In order to explore middleware, we'll create some basic middleware. Just following where we call app.use registering our Express static middleware, we'll call app.use again:
app.use(express.static(__dirname + '/public'));
app.use();
Now app.use is how you register middleware, and it takes a function. So, we'll pass in an arrow function (=>):
app.use(() => {
});
The use function takes just one function. There is no need to add any other arguments. This function will get called with the request (req) object, the response (res) object and a third argument, next:
app.use((req, res, next) => {
});
Now request and response objects, these should seem familiar by now. They're the exact same arguments we get whenever we register a handler. The next argument is where things get a little trickier. The next argument exists so you can tell Express when your middleware function is done, and this is useful because you can have as much middleware as you like registered to a single Express app. For example, I have some middleware that serves up a directory. We'll write some more that logs some request data to the screen, and we could have a third piece that helps with application performance, keeping track of response times, all of that is possible.
Now inside app.use function, we can do anything we like. We might log something to the screen. We might make a database request to make sure a user is authenticated. All of that is perfectly valid and we use the next argument to tell Express when we're done. So if we do something asynchronous, the middleware is not going to move on. Only when we call next, will the application continue to run, like this:
app.use((req, res, next) => {
next();
});
Now this means if your middleware doesn't call next, your handlers for each request, they're never going to fire.

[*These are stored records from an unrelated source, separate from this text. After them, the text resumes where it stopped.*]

(* ===== verification/QueueSq.v ===== *)
(** Singly linked queues, libc/queue/sq_*.c: the operations of [Queue] refine
    list operations.  [sq_repr m q l] says that the queue header at [q] and
    the links in memory represent the node list [l]. *)

From S2P Require Import Prelude Links Queue.

(** * Singly linked queues implement lists *)

Definition sq_repr (m : mem) (q : Z) (l : list Z) : Prop :=
  m !! q = Some (hd_or NULL l) ∧ m !! (q + 4) = Some (last_or NULL l) ∧
  sseg m l NULL ∧ NoDup (q :: (q + 4) :: l) ∧ Forall (λ x, x ≠ NULL) l.

Definition sq_post (q : Z) (F : list Z) (l' : list Z) (m m' : mem) : Prop :=
  sq_repr m' q l' ∧ writes (q :: (q + 4) :: F) m m'.

Definition sq_fresh (m : mem) (q x : Z) (l : list Z) : Prop :=
  x ≠ NULL ∧ is_Some (m !! x) ∧ NoDup (x :: q :: (q + 4) :: l).

Section SqFacts.
Context {m : mem} {q : Z}.

Lemma sq_node l1 y l2 :
  sq_repr m q (l1 ++ y :: l2) →
  m !! y = Some (hd_or NULL l2) ∧ y ≠ NULL ∧ y ≠ q ∧ y ≠ q + 4 ∧
  hd_or NULL (l1 ++ y :: l2) ≠ NULL ∧ last_or NULL (l1 ++ y :: l2) ≠ NULL.
Proof.
  intros (_ & _ & Hd & Hnd & Hn). rewrite Forall_forall in Hn.
  apply NoDup_cons in Hnd as [Hq Hnd]. apply NoDup_cons in Hnd as [Hq4 _].
  split_and!; [by eapply sseg_flink|apply Hn; set_solver|set_solver|set_solver| |].
  - apply Hn. destruct l1; set_solver.
  - apply Hn. rewrite last_or_app, last_or_cons.
    destruct (list_snoc_cases l2) as [->|(l & z & ->)]; [|rewrite last_or_snoc]; set_solver.
Qed.

Lemma sq_elem l y : sq_repr m q l → y ∈ l → is_Some (m !! y) ∧ y ≠ NULL ∧ y ≠ q ∧ y ≠ q + 4.
Proof.
  intros Hr (l1 & l2 & ->)%list_elem_of_split.
  pose proof (sq_node _ _ _ Hr) as (H1 & H2 & H3 & H4 & _). eauto.
Qed.

Lemma sq_nodup l : sq_repr m q l → NoDup l.
Proof. intros (_ & _ & _ & Hnd & _). by do 2 apply NoDup_cons in Hnd as [_ Hnd]. Qed.

Lemma sq_sep l1 x l2 y : sq_repr m q (l1 ++ x :: l2) → y ∈ l1 ++ l2 → x ≠ y.
Proof.
  intros Hnd%sq_nodup. rewrite <-Permutation_middle in Hnd.
  apply NoDup_cons in Hnd as [Hx _]. intros Hy ->. done.
Qed.

Lemma sq_fresh_sep x l y : sq_fresh m q x l → y ∈ q :: (q + 4) :: l → x ≠ y.
Proof. intros (_ & _ & Hnd) Hy ->. apply NoDup_cons in Hnd as [Hx _]. done. Qed.

Lemma sq_last_ne l1 p n l2 :
  sq_repr m q (l1 ++ p :: n :: l2) → last_or NULL (l1 ++ p :: n :: l2) ≠ p.
Proof.
  intros Hr E. pose proof (sq_sep l1 p (n :: l2) (last_or n l2) Hr) as Hs.
  rewrite last_or_app, !last_or_cons in E. apply Hs; [|done].
  destruct (list_snoc_cases l2) as [->|(l & z & ->)]; [|rewrite last_or_snoc]; set_solver.
Qed.
End SqFacts.

(** Splicing a node in, and taking one out. *)
Lemma sq_splice m m' q l1 x l2 :
  sq_repr m q (l1 ++ l2) → sq_fresh m q x (l1 ++ l2) →
  m' !! q = Some (hd_or x l1) → m' !! (q + 4) = Some (last_or x l2) →
  m' !! x = Some (hd_or NULL l2) →
  (∀ y, last l1 = Some y → m' !! y = Some x) →
  (∀ y, y ∈ l1 ++ l2 → last l1 ≠ Some y → m' !! y = m !! y) →
  sq_repr m' q (l1 ++ x :: l2).
Proof.
  intros Hr (Hx & _ & Hnd) Hq Ht Hxl Hl Hf. pose proof Hr as (_ & _ & Hd & _ & Hn).
  pose proof (sq_nodup _ Hr) as Hnl. apply NoDup_app in Hnl as (_ & Hdisj & _).
  unfold sq_repr. split_and!.
  - by rewrite hd_or_app.
  - by rewrite last_or_app, last_or_cons.
  - apply sseg_app in Hd as [Hd1 Hd2]. apply sseg_app. simpl. split_and!; [|done|].
    + rewrite hd_or_cons. destruct (list_snoc_cases l1) as [->|(l & y & ->)]; [done|].
      rewrite last_snoc in Hl, Hf. apply sseg_app in Hd1 as [Hd1 _].
      pose proof (sq_nodup _ Hr) as Hnl. rewrite <-app_assoc in Hnl.
      apply NoDup_app in Hnl as (_ & Hy & _).
      apply sseg_app. simpl. rewrite Hl by done. split_and!; [|done|done].
      revert Hd1. apply sseg_frame. intros z Hz. apply Hf; [set_solver|].
      intros [= ->]. apply (Hy z); set_solver.
    + revert Hd2. apply sseg_frame. intros y Hy. apply Hf; [set_solver|].
      intros Hy'%last_Some_elem_of. by apply (Hdisj y).
  - change (NoDup ((q :: (q + 4) :: l1) ++ x :: l2)). by rewrite <-Permutation_middle.
  - rewrite <-Permutation_middle. by constructor.
Qed.

Lemma sq_unsplice m m' q l1 x l2 :
  sq_repr m q (l1 ++ x :: l2) →
  m' !! q = Some (hd_or NULL (l1 ++ l2)) → m' !! (q + 4) = Some (last_or NULL (l1 ++ l2)) →
  (∀ y, last l1 = Some y → m' !! y = Some (hd_or NULL l2)) →
  (∀ y, y ∈ l1 ++ l2 → last l1 ≠ Some y → m' !! y = m !! y) →
  sq_repr m' q (l1 ++ l2).
Proof.
  intros Hr Hq Ht Hl Hf. pose proof Hr as (_ & _ & Hd & Hnd & Hn).
  pose proof (sq_nodup _ Hr) as Hnl. apply NoDup_app in Hnl as (_ & Hdisj & _).
  unfold sq_repr. split_and!; [done|done| | |].
  - apply sseg_app in Hd as [Hd1 Hd2]. simpl in Hd2. destruct Hd2 as [_ Hd2].
    apply sseg_app. split.
    + destruct (list_snoc_cases l1) as [->|(l & y & ->)]; [done|].
      rewrite last_snoc in Hl, Hf. apply sseg_app in Hd1 as [Hd1 _].
      pose proof (sq_nodup _ Hr) as Hnl. rewrite <-app_assoc in Hnl.
      apply NoDup_app in Hnl as (_ & Hy & _).
      apply sseg_app. simpl. rewrite Hl by done. split_and!; [|done|done].
      revert Hd1. apply sseg_frame. intros z Hz. apply Hf; [set_solver|].
      intros [= ->]. apply (Hy z); set_solver.
    + revert Hd2. apply sseg_frame. intros y Hy. apply Hf; [set_solver|].
      intros Hy'%last_Some_elem_of. apply (Hdisj y); set_solver.
  - change (NoDup ((q :: (q + 4) :: l1) ++ x :: l2)) in Hnd.
    rewrite <-Permutation_middle in Hnd. by apply NoDup_cons in Hnd as [_ Hnd].
  - rewrite <-Permutation_middle, Forall_cons in Hn. naive_solver.
Qed.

We can prove this. Let's call app.use, passing in an empty function:
app.use((req, res, next) => {
});
Let's save the file and in the Terminal, we'll run our app using nodemon with server.js:
nodemon server.js

I'll move into the browser and I'll make a request for the home page. I'll refresh the page and you can see that up top, it is trying to load but it's never going to finish:

Now it's not that it can't connect to the server. It connects to the server just fine. The real problem is that inside our app, we have middleware that doesn't call next. To fix this, all we'll do is call next like this:
app.use((req, res, next) => {
next();
});
Now when things refresh over inside the browser, we get our Home Page exactly as we expect it:

The only difference is now we have a place where we can add on some functionality.